The Arrhenius life-stress model implies that the operating temperature of an electronic component reduces its life expectancy and thus its mean time to failure. Every 10°C (18°F) temperature increase reduces component life expectancy by half; reducing a component's operating temperature by the same amount doubles its life expectancy. Decreasing high-performance systems' energy consumption will reduce the loss of time, effort, and experimental data due to aborted program executions or incorrect results from component failure.
Cost. Reducing distributed system components' power and energy consumption also decreases cost. Assuming a rate of $100 per megawatt, a Pflops machine consuming 100 megawatts of power at peak operation would cost $10,000 per hour and could surpass $85 million in a year.
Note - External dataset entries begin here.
(** A word that is not a pointer to an unmarked head. *)
Lemma scanned_skip w ws g stack g' stack' :
  (VERIFY_PTR g w = true -> kd g (BLOCK_FROM_PTR g w) <> AT_HEAD) ->
  scanned ws g stack g' stack' -> scanned (w :: ws) g stack g' stack'.
Proof.
  intros Hw []. constructor; auto.
  - intros w' [->|Hw']%elem_of_cons Hv; [|by apply sc_done0].
    rewrite (ext_nonhead _ _ _ sc_ext0) by auto. auto.
  - intros b Hb. destruct (sc_new0 b Hb) as [|(? & w' & ? & ?)]; [by left|right].
    split; [done|]. exists w'. rewrite elem_of_cons. naive_solver.
Qed.

(** A word that points to the unmarked head [c]: marked, pushed or dropped, then the rest. *)
Lemma scanned_step w ws g g1 g2 stack stack1 g' stack' c :
  VERIFY_PTR g w = true -> BLOCK_FROM_PTR g w = c -> kd g c = AT_HEAD ->
  extends g g1 -> kd g1 c = AT_MARK -> (forall b, b <> c -> kd g1 b = kd g b) ->
  heads g = S (heads g1) -> gc_stack_overflow g1 = gc_stack_overflow g ->
  (g2 = g1 /\ stack1 = c :: stack) \/ (g2 = set_overflow g1 true /\ stack1 = stack) ->
  scanned ws g2 stack1 g' stack' -> scanned (w :: ws) g stack g' stack'.
Proof.
  intros Hv Hc Hk E Hm Hne Hh Ho Hcase S.
  assert (E2 : extends g g2).
  { destruct Hcase as [[-> _]|[-> _]]; [done|]. eapply extends_trans; [done|].
    apply extends_overflow, (ext_ok _ _ E). }
  assert (Hk2 : forall b, kd g2 b = kd g1 b) by (destruct Hcase as [[-> _]|[-> _]]; done).
  assert (Hh2 : heads g2 = heads g1).
  { destruct Hcase as [[-> _]|[-> _]]; [done|]. by apply count_kind_ext. }
  destruct S. constructor.
  - by eapply extends_trans.
  - intros w' [->|Hw']%elem_of_cons Hv'.
    + rewrite Hc, (ext_mark _ _ c sc_ext0) by (by rewrite Hk2). done.
    + destruct (ext_VERIFY _ _ w' E2) as [E3 E4].
      rewrite <- E4. apply sc_done0; [done|]. by rewrite E3.
  - intros b Hb. destruct (decide (b = c)) as [->|].
    + right. split; [done|]. exists w. by rewrite elem_of_cons; auto.
    + destruct (sc_new0 b Hb) as [H|(H & w' & Hw' & Hv' & Hb')]; rewrite Hk2, Hne in H by done; [by left|].
      right. split; [done|]. exists w'. destruct (ext_VERIFY _ _ w' E2) as [E3 E4].
      rewrite elem_of_cons, <- E3, <- E4. auto.
  - intros Hov. destruct (sc_pushed0 Hov) as [Ho2 Hp].
    destruct Hcase as [[-> ->]|[-> ->]]; [|done]. split; [congruence|].
    intros b Hb. destruct (decide (b = c)) as [->|].
    + right. apply sc_mono0. by constructor.
    + destruct (Hp b Hb) as [H|]; [|by right]. left. by rewrite <- Hne.
  - intros b Hb. destruct (sc_stack0 b Hb) as [H|[H1 H2]].
    + destruct Hcase as [[-> ->]|[-> ->]]; [|by left].
      apply elem_of_cons in H as [->|]; [|by left]. right. split; [done|].
      by apply (ext_mark _ _ _ sc_ext0).
    + right. split; [|done]. rewrite Hk2 in H1. destruct (decide (b = c)) as [->|]; [done|].
      by rewrite <- Hne.
  - intros b Hb. apply sc_mono0. destruct Hcase as [[_ ->]|[_ ->]]; [by right|done].
  - destruct Hcase as [[_ ->]|[_ ->]]; simpl in *; lia.
  - intros _. right. pose proof (ext_heads _ _ sc_ext0). lia.
Qed.

Lemma mark_children_ok n w g stack :
  heap_ok g -> (w + n <= length (pool g))%nat ->
  exists g' stack', mark_children gc_stack_size n w g stack = Ret (g', stack') /\
    scanned (take n (drop w (pool g))) g stack g' stack'.
Proof.
  revert w g stack. induction n as [|n IH]; intros w g stack W Hl.
  { exists g, stack. split; [done|]. rewrite take_0. by apply scanned_nil. }
  destruct (lookup_lt_is_Some_2 (pool g) w) as [p Hp]; [lia|].
  assert (Hws : take (S n) (drop w (pool g)) = p :: take n (drop (S w) (pool g)))
    by (by rewrite (drop_S _ p)).
  cbn [mark_children]. rewrite (rd_Ret _ _ p) by (rewrite ?Nat2Z.id; done || lia). cbn [obind].
  rewrite Hws. destruct (VERIFY_PTR g p) eqn:Hv.
  2:{ destruct (IH (S w) g stack W ltac:(lia)) as (g' & s' & He & Hs). exists g', s'.
      split; [done|]. apply scanned_skip; [congruence|done]. }
  destruct (VERIFY_PTR_block _ _ W Hv) as [Hc _]. set (c := BLOCK_FROM_PTR g p) in *.
  rewrite get_kd by lia. cbn [obind]. destruct (Z.eqb_spec (kd g c) AT_HEAD) as [Hk|Hk].
  2:{ destruct (IH (S w) g stack W ltac:(lia)) as (g' & s' & He & Hs). exists g', s'.
      split; [done|]. by apply scanned_skip. }
  destruct (mark_head g c W Hc Hk) as (g1 & He1 & E1 & Hm & Hne & Hh & Ho). rewrite He1. cbn [obind].
  pose proof (ext_pool _ _ E1) as Hpool.
  destruct (Nat.ltb_spec (length stack) gc_stack_size).
  - destruct (IH (S w) g1 (c :: stack) (ext_ok _ _ E1) ltac:(rewrite Hpool; lia)) as (g' & s' & He & Hs).
    exists g', s'. split; [done|]. rewrite Hpool in Hs.
    apply (scanned_step p _ g g1 g1 stack (c :: stack) g' s' c); auto.
  - destruct (IH (S w) (set_overflow g1 true) stack) as (g' & s' & He & Hs).
    + apply (ext_ok _ _ (extends_overflow g1 true (ext_ok _ _ E1))).
    + simpl. rewrite Hpool. lia.
    + exists g', s'. split; [done|]. simpl in Hs. rewrite Hpool in Hs.
      apply (scanned_step p _ g g1 (set_overflow g1 true) stack stack g' s' c); auto.
Qed.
More conservative rule-of-thumb predictions of 20 percent peak power consumption imply a lower, but not necessarily manageable, $17 million annual operational cost ($2,000 per hour). These rough estimates do not include air-cooling requirements, which commonly amount to 40 percent of system operating costs. Even small reductions in overall energy consumption would significantly impact Pflops systems' operational costs.